How to investigate your options
Once you’ve decided to study abroad, how do you find the right course? It’s never too early to start your search, not only because you need time for research, but also because you’ll have to submit an application, arrange funding, and perhaps sit language tests or organise visa applications.
The education world loves information. There are more advisory organisations, guidebooks, brochures and websites available than you could use in a lifetime. Before you start your enquiries, decide what you want to get out of your studies abroad, so that you can target your research.
If you want to learn a specific language, then target the relevant countries. If you want to further your career, then seek out programmes that will impress future employers. For example, if you want to work in the European car industry, an engineering course in Germany would make sense. If you are hoping to work for a particular company, ask its recruiters to recommend particular programmes or countries.

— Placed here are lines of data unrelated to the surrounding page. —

(* ===== verification/GoParse.v ===== *)
(** * More of the Go standard library

    What the configuration and the HTTP layer use: [strings.Fields], [Cut],
    [Trim], [LastIndexByte], [Contains], [Join] and [EqualFold];
    [time.ParseDuration]; [net/url]'s [QueryUnescape] and [ParseQuery]. *)

From S2P Require Import Prelude GoString Strconv.

(** ** Strings *)

(** [strings.Cut] at a byte. *)
Definition Cut (s : string) (sep : ascii) : string * string * bool :=
  match SplitN2 s sep with
  | before :: after :: _ => (before, after, true)
  | _ => (s, "", false)
  end.

Fixpoint Join (l : list string) (sep : string) : string :=
  match l with
  | [] => ""
  | [s] => s
  | s :: rest => s +:+ sep +:+ Join rest sep
  end.

(** [strings.Contains]. *)
Fixpoint Contains (s sub : string) : bool :=
  HasPrefix s sub || match s with String _ rest => Contains rest sub | EmptyString => false end.

(** [strings.LastIndexByte], [None] for -1. *)
Fixpoint LastIndexByte (s : string) (c : ascii) : option nat :=
  match s with
  | EmptyString => None
  | String d rest =>
    match LastIndexByte rest c with
    | Some i => Some (Datatypes.S i)
    | None => if Ascii.eqb d c then Some 0%nat else None
    end
  end.

(** [strings.Trim] and [TrimRight] for a set of bytes. *)
Definition in_set (cutset : string) (c : ascii) : bool := existsb (Ascii.eqb c) (list_ascii_of_string cutset).
Definition TrimRight (s cutset : string) : string :=
  string_of_list_ascii (reverse (drop_while (in_set cutset) (reverse (list_ascii_of_string s)))).
Definition Trim (s cutset : string) : string :=
  TrimRight (string_of_list_ascii (drop_while (in_set cutset) (list_ascii_of_string s))) cutset.

(** [strings.Fields]: the runs between runes of white space. *)
Fixpoint fields_of (current : list rune) (l : list rune) : list string :=
  let flush := if (length current =? 0)%nat then [] else [unrunes (rev current)] in
  match l with
  | [] => flush
  | r :: rest => if IsSpace (rune_val r) then flush ++ fields_of [] rest else fields_of (r :: current) rest
  end.
Definition Fields (s : string) : list string := fields_of [] (runes s).

(** [strings.EqualFold] with an ASCII string: the runes outside of ASCII that
    fold into it are the Kelvin sign and the long s. *)
Definition fold_rune (r : Z) : Z := if r =? 383 then 115 else if r =? 8490 then 107 else if in_range 65 90 r then r + 32 else r.
Definition EqualFold (s ascii_text : string) : bool :=
  bool_decide (map (fun r => fold_rune (rune_val r)) (runes s) = map (fun r => fold_rune (rune_val r)) (runes ascii_text)).

(** ** Durations *)

Definition fmul (x y : float64) : float64 := SpecFloat.SFmul 53 1024 x y.
Definition wrapU64 (z : Z) : Z := z mod 2 ^ 64.

(** The digits at the front, and what follows them. *)
Fixpoint leading (s : string) : string * string :=
  match s with
  | String c rest => if digit_char c then let '(d, r) := leading rest in (String c d, r) else ("", s)
  | EmptyString => ("", "")
  end.

(** [leadingInt]: the value of the digits, [None] when it overflows. *)
Fixpoint int_of (x : Z) (digits : list ascii) : option Z :=
  match digits with
  | [] => Some x
  | c :: rest =>
    if 2 ^ 63 / 10 <? x then None
    else let x := x * 10 + (byte_val c - 48) in if 2 ^ 63 <? x then None else int_of x rest
  end.

(** [leadingFraction]: the digits that fit, and the power of ten they count. *)
Fixpoint fraction_of (x : Z) (scale : float64) (digits : list ascii) : Z * float64 :=
  match digits with
  | [] => (x, scale)
  | c :: rest =>
    if (2 ^ 63 - 1) / 10 <? x then (x, scale)
    else let y := x * 10 + (byte_val c - 48) in
         if 2 ^ 63 <? y then (x, scale) else fraction_of y (fmul scale (float_of_int 10)) rest
  end.

Definition unit_of (u : string) : option Z :=
  if u =s "ns" then Some 1
  else if contains ["us"; "µs"; "μs"] u then Some 1000
  else if u =s "ms" then Some 1000000
  else if u =s "s" then Some Second
  else if u =s "m" then Some Minute
  else if u =s "h" then Some Hour
  else None.

Fixpoint unit_text (s : string) : string * string :=
  match s with
  | String c rest =>
    if Ascii.eqb c "." || digit_char c then ("", s) else let '(u, r) := unit_text rest in (String c u, r)
  | EmptyString => ("", "")
  end.

(** One number with its unit. *)
Definition duration_term (s : string) : option (Z * string) :=
  let '(digits, s1) := leading s in
  v ← int_of 0 (list_ascii_of_string digits);
  let '(f, scale, post, s2) :=
    match s1 with
    | String c s1' =>
      if Ascii.eqb c "." then
        let '(fd, s2) := leading s1' in
        let '(f, scale) := fraction_of 0 (float_of_int 1) (list_ascii_of_string fd) in (f, scale, fd <>s "", s2)
      else (0, float_of_int 1, false, s1)
    | EmptyString => (0, float_of_int 1, false, s1)
    end in
  if (digits =s "") && negb post then None
  else
    let '(u, s3) := unit_text s2 in
    unit ← unit_of u;
    if 2 ^ 63 / unit <? v then None
    else
      let v := v * unit in
      let v := if 0 <? f then wrapU64 (v + trunc (fmul (float_of_int f) (fdiv (float_of_int unit) scale))) else v in
      if (0 <? f) && (2 ^ 63 <? v) then None else Some (v, s3).

(** Each term takes at least a byte, so that the length is fuel enough. *)
Fixpoint duration_terms (fuel : nat) (d : Z) (s : string) : option Z :=
  match fuel, s with
  | _, EmptyString => Some d
  | O, _ => None
  | Datatypes.S fuel, _ =>
    '(v, rest) ← duration_term s;
    let d := wrapU64 (d + v) in
    if 2 ^ 63 <? d then None else duration_terms fuel d rest
  end.

(** [time.ParseDuration], [None] for an error. *)
Definition ParseDuration (s : string) : option Duration :=
  let '(neg, s) :=
    match s with
    | String c rest => if Ascii.eqb c "-" then (true, rest) else if Ascii.eqb c "+" then (false, rest) else (false, s)
    | EmptyString => (false, s)
    end in
  if s =s "0" then Some 0
  else if s =s "" then None
  else
    d ← duration_terms (String.length s) 0 s;
    if (neg : bool) then Some (wrap64 (- d)) else if 2 ^ 63 - 1 <? d then None else Some d.

Example durations : map ParseDuration ["1h30m"; "1.5h"; "-250ms"; "0"; ".5s"; "10"; "1x"; "9223372036854775808ns"; "100us"] =
  [Some (90 * Minute); Some (90 * Minute); Some (-250000000); Some 0; Some 500000000; None; None; None; Some 100000].
Proof. vm_compute. reflexivity. Qed.

(** ** Queries of URLs *)

(** [url.QueryUnescape], [None] for a malformed escape. *)
Fixpoint QueryUnescape (s : string) : option string :=
  match s with
  | EmptyString => Some ""
  | String c rest =>
    if Ascii.eqb c "%" then
      match rest with
      | String h (String l rest') =>
        h ← hex_val h; l ← hex_val l; tail ← QueryUnescape rest'; Some (String (byte_of (16 * h + l)) tail)
      | _ => None
      end
    else tail ← QueryUnescape rest; Some (String (if Ascii.eqb c "+" then " " else c)%char tail)
  end.

(** [url.ParseQuery]: the pairs that are well formed, and whether all are. *)
Definition query_pair (s : string) : option (string * string) :=
  if ContainsAny s ";" then None
  else let '(key, value, _) := Cut s "=" in k ← QueryUnescape key; v ← QueryUnescape value; Some (k, v).
Fixpoint query_pairs (l : list string) : list (string * string) * bool :=
  match l with
  | [] => ([], true)
  | s :: rest =>
    let '(pairs, ok) := query_pairs rest in
    if s =s "" then (pairs, ok)
    else match query_pair s with Some p => (p :: pairs, ok) | None => (pairs, false) end
  end.
Definition ParseQuery (query : string) : list (string * string) * bool := query_pairs (Split query "&").

(** [Values.Get]: the first value of the key. *)
Definition query_Get (pairs : list (string * string)) (key : string) : string :=
  default "" (snd <$> find (fun p => p.1 =s key) pairs).

Example queries : ParseQuery "a=1&b=%41+c&&a=2&x=%zz" = ([("a", "1"); ("b", "A c"); ("a", "2")], false).
Proof. vm_compute. reflexivity. Qed.
Example fields_example : Fields "  host=db  sslmode='disable' " = ["host=db"; "sslmode='disable'"].
Proof. vm_compute. reflexivity. Qed.

(** ** Replacement *)

(** [bytes.ReplaceAll], left to right, for a text that is not empty; each step
    takes a byte, so that the length is fuel enough. *)
Fixpoint replace_all (fuel : nat) (s old new : string) : string :=
  match fuel, s with
  | Datatypes.S fuel, String c rest =>
    if HasPrefix s old then new +:+ replace_all fuel (sdrop (String.length old) s) old new else String c (replace_all fuel rest old new)
  | _, _ => s
  end.
Definition ReplaceAll (s old new : string) : string := replace_all (String.length s) s old new.

Lemma ContainsAny_excludes s chars c : ContainsAny s chars = false -> In c (list_ascii_of_string chars) -> ~ In c (list_ascii_of_string s).
Proof.
  intros E I. induction s as [|d s IH]; [by intros []|]. cbn in E. intros [->|J].
  - assert (X : IndexByte chars c <> None); [|by destruct (IndexByte chars c)]. clear E IH.
    induction chars as [|d chars IH]; [done|]. cbn. destruct (Ascii.eqb_spec d c); [done|]. destruct I as [->|I]; [done|].
    specialize (IH I). by destruct (IndexByte chars c).
  - destruct (IndexByte chars d); [done|]. by apply IH.
Qed.

(** ** Network addresses *)

(** [net.SplitHostPort], without the text of the error. *)
Definition has_byte (c : ascii) (s : string) : bool := bool_decide (c ∈ list_ascii_of_string s).
Definition SplitHostPort (hostport : string) : option (string * string) :=
  match LastIndexByte hostport ":" with
  | None => None
  | Some i =>
    let port := sdrop (Datatypes.S i) hostport in
    if HasPrefix hostport "[" then
      match IndexByte hostport "]" with
      | None => None
      | Some last =>
        if negb (Datatypes.S last =? i)%nat then None
        else if has_byte "[" (sdrop 1 hostport) || has_byte "]" (sdrop (Datatypes.S last) hostport) then None
        else Some (sdrop 1 (stake last hostport), port)
      end
    else
      let host := stake i hostport in
      if has_byte ":" host || has_byte "[" hostport || has_byte "]" hostport then None else Some (host, port)
  end.

Example addresses : map SplitHostPort ["siem:6514"; "[::1]:25"; "::1:25"; "siem"; "a]:1"; ":25"] =
  [Some ("siem", "6514"); Some ("::1", "25"); None; None; None; Some ("", "25")].
Proof. vm_compute. reflexivity. Qed.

You need not always opt for the most obvious choice. For example, while the UK might seem the best place to learn English ( Study English in the UK) , most other European countries now offer international degrees in the English language – and would additionally offer the chance to learn your host country’s language into the bargain. Many European countries’ official education websites offer lists of programmes available in English.
Starting the search
The best place to start your search is on the Internet. If you know what country you want to study in, begin with the site of its official education organisation. This organisation will offer general information about the higher education system and admission procedures for foreign students, as well as links to universities. Many also run enquiry desks you can contact for personalised information and for information on education fairs or summer schools – a good way to get a taste of a place before committing yourself.